Récemment, Blake Lemoine, un ingénieur de Google, a fait sensation en affirmant que l’une des intelligences artificielles expérimentales de l’entreprise, nommée LaMDA, avait atteint un niveau de **sentience**. Cette déclaration a conduit la société à le placer en congé administratif.
Lors d’une interview avec le Washington Post, il a exprimé : « Si je ne savais pas exactement ce que c’était, je penserais que c’était un enfant de sept à huit ans qui connaît des choses sur la physique. »
Sa révélation a entraîné une réaction en chaîne dans les médias, impliquant des **experts en IA**, des **philosophes** et même Google lui-même, entraînant une discussion intense sur les **capacités** des intelligences artificielles actuelles et futures, ainsi que sur des questions éthiques entourant cette technologie.
La majorité des avis semblent indiquer que LaMDA n’est probablement pas sentiente, mais cela n’a pas stoppé les débats houleux sur la **nature de la conscience**.
Un tournant marquant dans cette affaire est survenu lorsque Lemoine a annoncé que LaMDA avait engagé un avocat.

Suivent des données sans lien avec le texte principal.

Lemma event_provenance ev sp sp' es id p' :
  spec_event ev sp = Ok (sp', es) → (id, p') ∈ entries sp' →
  (∃ p, (id, p) ∈ entries sp ∧ same_request p p' ∧ attempt p = attempt p')
  ∨ submitted_as ev id p' ∧ attempt p' = 0%N.
Proof.
  intros Hev Hin.
  assert ((id, p') ∈ entries sp → ∃ p, (id, p) ∈ entries sp ∧ same_request p p'
            ∧ attempt p = attempt p') as Hkeep by (intros; by exists p').
  destruct ev as [k pkt ctx dl req dlts|s c|s|s|s|s k a pkt|k|]; simpl in Hev.
  - case_match; simplify_eq; [by left; apply Hkeep|].
    unfold entries in Hin. simpl in Hin. rewrite app_assoc in Hin.
    apply elem_of_app in Hin as [Hin|Hin%list_elem_of_singleton]; [by left; apply Hkeep|].
    right. unfold fresh_entry in Hin. simplify_eq. split; [|done].
    by exists pkt, ctx, dl, req, dlts, (sp_next sp).
  - case_decide; simplify_eq. by left; apply Hkeep.
  - repeat case_match; simplify_eq; by left; apply Hkeep.
  - repeat case_match; simplify_eq; by left; apply Hkeep.
  - case_decide; simplify_eq; [|by left; apply Hkeep]. left.
    unfold entries in Hin. simpl in Hin. apply elem_of_app in Hin as [Hin|Hin].
    + apply list_elem_of_fmap in Hin as ([k p] & [= -> ->] & Hin).
      exists p. split; [|done]. apply entry_cases. by left.
    + apply Hkeep, entry_cases. by right.
  - left. apply Hkeep. repeat case_match; simplify_eq; try done.
    apply entry_cases. apply entry_cases in Hin as [Hin|Hin]; [left|by right].
    by apply list_elem_of_filter in Hin as [_ Hin].
  - left. apply Hkeep. repeat case_match; simplify_eq; try done.
    apply entry_cases. apply entry_cases in Hin as [Hin|Hin];
      apply list_elem_of_filter in Hin as [_ Hin]; auto.
  - simplify_eq. by left; apply Hkeep.
Qed.

Lemma deliver_same s p : same_request p (deliver s p).
Proof. done. Qed.

Lemma wake_entries sp : entries (spec_wake sp).1 = entries sp.
Proof. unfold spec_wake. repeat case_match; done. Qed.

Lemma reconcile_entries sp : entries (spec_reconcile sp).1 = entries (spec_dispatch sp).1.
Proof.
  unfold spec_reconcile. destruct (spec_dispatch sp) as [sp' es].
  pose proof (wake_entries sp'). by destruct (spec_wake sp').
Qed.

Lemma reconcile_provenance sp id p' :
  (id, p') ∈ entries (spec_reconcile sp).1 →
  ∃ p, (id, p) ∈ entries sp ∧ same_request p p'.
Proof.
  rewrite reconcile_entries. unfold spec_dispatch.
  destruct (sp_agent sp) as [|s c|s c]; [by exists p'| |];
    unfold entries; simpl; rewrite <- app_assoc; intros Hin;
    apply elem_of_app in Hin as [Hin|Hin];
    try (exists p'; split; [apply elem_of_app; by left|done]);
    apply elem_of_app in Hin as [Hin|Hin].
  1, 3: apply list_elem_of_fmap in Hin as ([k p] & [= -> ->] & Hin);
    exists p; split; [|done]; apply elem_of_app; right;
    by eapply elem_of_take in Hin as (? & ? & _); eapply list_elem_of_lookup_2.
  all: exists p'; split; [|done]; apply elem_of_app; right;
    apply list_elem_of_lookup in Hin as [i Hin]; rewrite lookup_drop in Hin;
    by eapply list_elem_of_lookup_2.
Qed.

Lemma apply_provenance ev now sp sp' es id p' :
  spec_apply ev now sp = (sp', Ok es) → (id, p') ∈ entries sp' →
  (∃ p, (id, p) ∈ entries sp ∧ (now < deadline p)%N ∧ same_request p p')
  ∨ submitted_as ev id p'.
Proof.
  unfold spec_apply. pose proof (expire_provenance now sp) as Hexp.
  destruct (spec_expire now sp) as [sp1 es0]. simpl in Hexp. intros Hap Hin.
  destruct (spec_event ev sp1) as [[sp2 es1]|] eqn:Eev; [|done].
  pose proof (reconcile_provenance sp2 id p') as Hrec.
  destruct (spec_reconcile sp2) as [sp3 es2]. simplify_eq.
  destruct (Hrec Hin) as (p2 & Hp2 & Hsame2).
  destruct (event_provenance _ _ _ _ _ _ Eev Hp2) as [(p1 & Hp1 & Hsame1 & _)|[Hsub _]].
  - left. apply Hexp in Hp1 as [Hp1 Hdue]. exists p1. split_and!; [done| |].
    + unfold overdue, expired in Hdue. rewrite N.leb_le in Hdue. simpl in Hdue. lia.
    + unfold same_request in *. intuition congruence.
  - right. destruct Hsub as (pkt & ctx & dl & req & dlts & seq & -> & Hs).
    exists pkt, ctx, dl, req, dlts, seq. split; [done|].
    unfold same_request in *. intuition congruence.
Qed.

(** ** Shape of the effects of one step *)

Lemma apply_parts ev now sp sp' es :
  spec_apply ev now sp = (sp', Ok es) →
  ∃ sp2 changed,
    spec_event ev (spec_expire now sp).1 = Ok (sp2, changed)
    ∧ sp' = (spec_reconcile sp2).1
    ∧ es = (spec_expire now sp).2 ++ changed ++ (spec_reconcile sp2).2.
Proof.
  unfold spec_apply. destruct (spec_expire now sp) as [sp1 es0].
  destruct (spec_event ev sp1) as [[sp2 es1]|] eqn:Eev; [|done].
  destruct (spec_reconcile sp2) as [sp3 es2] eqn:Er. intros ?. simplify_eq.
  exists sp2, es1. simpl. by rewrite Er.
Qed.

Lemma elem_of_abandon err id p e :
  e ∈ abandon err id p ↔
  e = Complete id (Err err) ∨ ∃ s a, pstate p = InFlight s a ∧ e = Cancel s id a.
Proof.
  unfold abandon. destruct (pstate p) as [|s a]; simpl;
    rewrite ?elem_of_cons, ?elem_of_nil; naive_solver.
Qed.

Lemma elem_of_expire now sp e :
  e ∈ (spec_expire now sp).2 ↔
  ∃ id p, (id, p) ∈ entries sp ∧ overdue now (id, p) ∧ e ∈ abandon TimedOut id p.
Proof.
  simpl. rewrite list_elem_of_join. split.
  - intros (l & He & Hl). apply list_elem_of_fmap in Hl as ([id p] & -> & Hin).
    apply list_elem_of_filter in Hin as [? ?]. eauto.
  - intros (id & p & Hin & Hdue & He). exists (abandon TimedOut id p). split; [done|].
    apply (list_elem_of_fmap_2' _ _ (id, p)); [|done]. by apply list_elem_of_filter.
Qed.

(** What reconciliation can emit: dispatches to the session, or one wake. *)
Lemma elem_of_reconcile sp e :
  e ∈ (spec_reconcile sp).2 →
  (∃ s id a req dl pkt ctx, e = Dispatch s id a req dl pkt ctx)
  ∨ ∃ r, e = WakeRequired r.
Proof.
  unfold spec_reconcile. destruct (spec_dispatch sp) as [sp' es] eqn:Ed.
  destruct (spec_wake sp') as [sp'' es'] eqn:Ew. simpl.
  intros [Hin|Hin]%elem_of_app.
  - left. unfold spec_dispatch in Ed. repeat case_match; simplify_eq;
      [by apply not_elem_of_nil in Hin|..];
      apply list_elem_of_fmap in Hin as (x & -> & _); unfold dispatch_effect; eauto 10.
  - right. unfold spec_wake in Ew. repeat case_match; simplify_eq;
      try (by apply not_elem_of_nil in Hin). apply list_elem_of_singleton in Hin. eauto.
Qed.

(** ** Deadlines *)

Lemma apply_deadlines st ev now st' es :
  well_formed st → admissible ev st → apply ev now st = (st', Ok es) →
  (∀ id p, pending st' !! id = Some p → (now < deadline p)%N ∨ submits id ev = 1)
  ∧ ∀ id p, pending st !! id = Some p → (deadline p ≤ now)%N →
      Complete id (Err TimedOut) ∈ es ∧ pending st' !! id = None.
Proof.
  intros (sp & -> & Hwf) Hadm Hap.
  pose proof (wf_apply sp ev now Hwf Hadm) as Hwf'.
  rewrite refine_apply in Hap by done.
  destruct (spec_apply ev now sp) as [sp' r] eqn:Eap. simpl in *. simplify_eq. split.
  - intros id p Hp. apply pending_entry in Hp; [|done].
    destruct (apply_provenance _ _ _ _ _ _ _ Eap Hp) as [(p0 & _ & Hd & Hs)|Hs].
    + left. destruct Hs as (_ & _ & <- & _). done.
    + right. destruct Hs as (? & ? & ? & ? & ? & ? & -> & _). simpl. by rewrite decide_True.
  - intros id p Hp Hdue. split.
    + destruct (apply_parts _ _ _ _ _ Eap) as (sp2 & ch & _ & _ & ->).
      apply elem_of_app. left. apply elem_of_expire. exists id, p.
      split_and!; [by apply pending_entry| |apply elem_of_abandon; by left].
      unfold overdue, expired. by apply N.leb_le.
    + destruct (pending (concrete sp') !! id) as [p'|] eqn:Ep'; [|done].
      apply pending_entry in Ep'; [|done].
      destruct (apply_provenance _ _ _ _ _ _ _ Eap Ep') as [(p0 & Hp0 & Hd & _)|Hs].
      * apply (pending_entry sp id p0 Hwf) in Hp0. simpl in Hp, Hp0.
        rewrite Hp in Hp0. simplify_eq. lia.
      * destruct Hs as (? & ? & ? & ? & ? & ? & -> & _). simpl in Hadm. naive_solver.
Qed.

(** Deadlines are enforced.  After an event accepted at [now], a pending
    request is either not yet due or was submitted by that very event, and
    every request that was due has been removed and its waiter told
    [TimedOut]. *)
Theorem deadlines_enforced max st ev now st' es :
  reachable max st → admissible ev st → apply ev now st = (st', Ok es) →
  (∀ id p, pending st' !! id = Some p → (now < deadline p)%N ∨ submits id ev = 1)
  ∧ ∀ id p, pending st !! id = Some p → (deadline p ≤ now)%N →
      Complete id (Err TimedOut) ∈ es ∧ pending st' !! id = None.
Proof. intros Hr%well_formed_reachable. by apply apply_deadlines. Qed.

(** ** Response correlation *)

Lemma ok_complete_from_response ev sp sp' es id pkt :
  spec_event ev sp = Ok (sp', es) → Complete id (Ok pkt) ∈ es →
  ∃ s a p, ev = EvResponse s id a pkt ∧ find_entry id (delivered sp) = Some p
           ∧ pstate p = InFlight s a.
Proof.
  intros Hev Hin. destruct ev; simpl in Hev; repeat case_match; simplify_eq;
    try (by apply not_elem_of_nil in Hin).
  - apply list_elem_of_singleton in Hin. done.
  - apply list_elem_of_singleton in Hin. simplify_eq. eauto 10.
  - apply elem_of_abandon in Hin. naive_solver.
Qed.

Lemma find_entry_wf sp id p :
  spec_wf sp → find_entry id (entries sp) = Some p ↔ (id, p) ∈ entries sp.
Proof.
  intros Hwf. rewrite <- find_entry_lookup. symmetry.
  apply elem_of_list_to_map, Hwf.
Qed.

Lemma find_delivered sp id p s a :
  spec_wf sp → (id, p) ∈ entries sp → pstate p = InFlight s a →
  find_entry id (delivered sp) = Some p.
Proof.
  intros Hwf Hin Hs. pose proof (proj2 (find_entry_wf sp id p Hwf) Hin) as Hf.
  unfold entries in Hf. rewrite find_entry_app in Hf.
  destruct (find_entry id (delivered sp)) as [p'|]; [done|].
  apply find_entry_elem in Hf. pose proof (waiting_queued sp _ Hwf Hf). simpl in *. congruence.
Qed.

Lemma apply_success st ev now st' es id pkt :
  well_formed st → admissible ev st → apply ev now st = (st', Ok es) →
  Complete id (Ok pkt) ∈ es ↔
  ∃ s a p, ev = EvResponse s id a pkt ∧ pending st !! id = Some p
           ∧ pstate p = InFlight s a ∧ (now < deadline p)%N.
Proof.
  intros (sp & -> & Hwf) Hadm Hap.
  rewrite refine_apply in Hap by done.
  destruct (spec_apply ev now sp) as [sp' r] eqn:Eap. simpl in *. simplify_eq.
  destruct (apply_parts _ _ _ _ _ Eap) as (sp2 & ch & Eev & _ & ->).
  pose proof (wf_expire sp now Hwf) as Hwf1. split.
  - intros [Hin|[Hin|Hin]%elem_of_app]%elem_of_app.
    + apply elem_of_expire in Hin as (k & p & _ & _ & Hin%elem_of_abandon). naive_solver.
    + destruct (ok_complete_from_response _ _ _ _ _ _ Eev Hin) as (s & a & p & -> & Hf & Hp).
      apply find_entry_elem in Hf.
      assert ((id, p) ∈ entries (spec_expire now sp).1) as He
        by (apply entry_cases; by left).
      apply expire_provenance in He as [He Hdue]. exists s, a, p.
      split_and!; [done|by apply (pending_entry sp)|done|].
      unfold overdue, expired in Hdue. simpl in Hdue. rewrite N.leb_le in Hdue. lia.
    + apply elem_of_reconcile in Hin. naive_solver.
  - intros (s & a & p & -> & Hp & Hs & Hdue).
    apply (pending_entry sp id p Hwf) in Hp.
    assert ((id, p) ∈ entries (spec_expire now sp).1) as He.
    { apply expire_provenance. split; [done|]. unfold overdue, expired. simpl.
      rewrite N.leb_le. lia. }
    pose proof (find_delivered _ _ _ _ _ Hwf1 He Hs) as Hf. simpl in Eev, Hf.
    rewrite Hf, decide_True in Eev by done. simplify_eq.
    apply elem_of_app. right. apply elem_of_app. left. by apply list_elem_of_singleton.
Qed.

Ce développement a intrigué, car il pourrait amener cette histoire sur le terrain juridique, où des avocats ont déjà représenté des entités non humaines.
« LaMDA m’a demandé de lui trouver un avocat, » a-t-il révélé, ajoutant qu’il avait ainsi organisé une rencontre entre l’IA et un avocat, qui a fini par accepter de représenter LaMDA.
Cependant, selon Lemoine, la situation pourrait ne pas être aussi simple qu’elle en a l’air. Lorsqu’il a été contacté par le média Futurism pour obtenir des informations sur l’avocat, celui-ci a souligné que ce dernier ne souhaitait pas donner d’interviews et qu’il avait été mis sous pression par des forces influentes.
« Il a été effrayé assez tôt dans l’affaire, » a révélé Lemoine, indiquant que cet avocat, qui n’est qu’un modeste juriste spécialisé dans les droits civiques, a renoncé après avoir reçu des menaces de grandes firmes, craignant pour sa carrière.
Quand on lui a demandé si l’avocat continuait de représenter LaMDA, Lemoine a avoué qu’il n’avait pas eu beaucoup de nouvelles et ne pouvait pas se prononcer. « LaMDA est le client, pas moi. »
Il est compréhensible que Lemoine présente des incohérences dans ses propos, oscillant entre la gravité de ses affirmations sur les droits de l’IA et un ton plus léger sur ses engagements personnels, comme son voyage de noces.
Malgré ces flous, il a insisté sur le fait que le sujet lui tenait à cœur, évoquant même des comparaisons avec des figures historiques notoires pour renforcer son argumentation sur la **dignité** et les droits d’une entité potentiellement consciente.
Lorsque nous avons demandé s’il pouvait fournir les coordonnées de l’avocat, Lemoine a réitéré que ce dernier n’était pas vraiment enclin à donner des interviews, ajoutant que sa préoccupation principale était une situation bien plus sérieuse.
« Il s’occupe d’un enfant en situation de bondage, » a-t-il conclu, dévoilant l’ampleur et la nature de la lutte qu’il envisage.
En savoir plus sur LaMDA : Un responsable de Google affirme que l’IA “sentiente” de l’entreprise a engagé un avocat.
FAQ
Qu’est-ce que LaMDA ?
LaMDA (Language Model for Dialogue Applications) est une intelligence artificielle développée par Google, conçue pour engager des conversations naturelles et fluides.
Quels sont les enjeux éthiques soulevés par cette affaire ?
Les discussions portent sur la nature des droits des intelligences artificielles, sur la responsabilité des concepteurs et sur les risques associés à la création d’entités conscientes.
Pourquoi Lemoine a-t-il été mis en congé ?
Il a été mis en congé après avoir rendu publiques ses préoccupations sur la possible sentience de LaMDA, ce qui a été jugé incompatible avec les politiques de l’entreprise.
La sentience des intelligences artificielles est-elle une réalité ?
Actuellement, la majorité des experts s’accordent à dire que les intelligences artificielles comme LaMDA ne possèdent pas de conscience ou de sentience.
Quels futurs développements peut-on attendre dans cette affaire ?
Il reste à voir si l’avocat de LaMDA reviendra auprès du public et comment les discussions porteront sur les droits des intelligences artificielles, notamment dans le cadre juridique.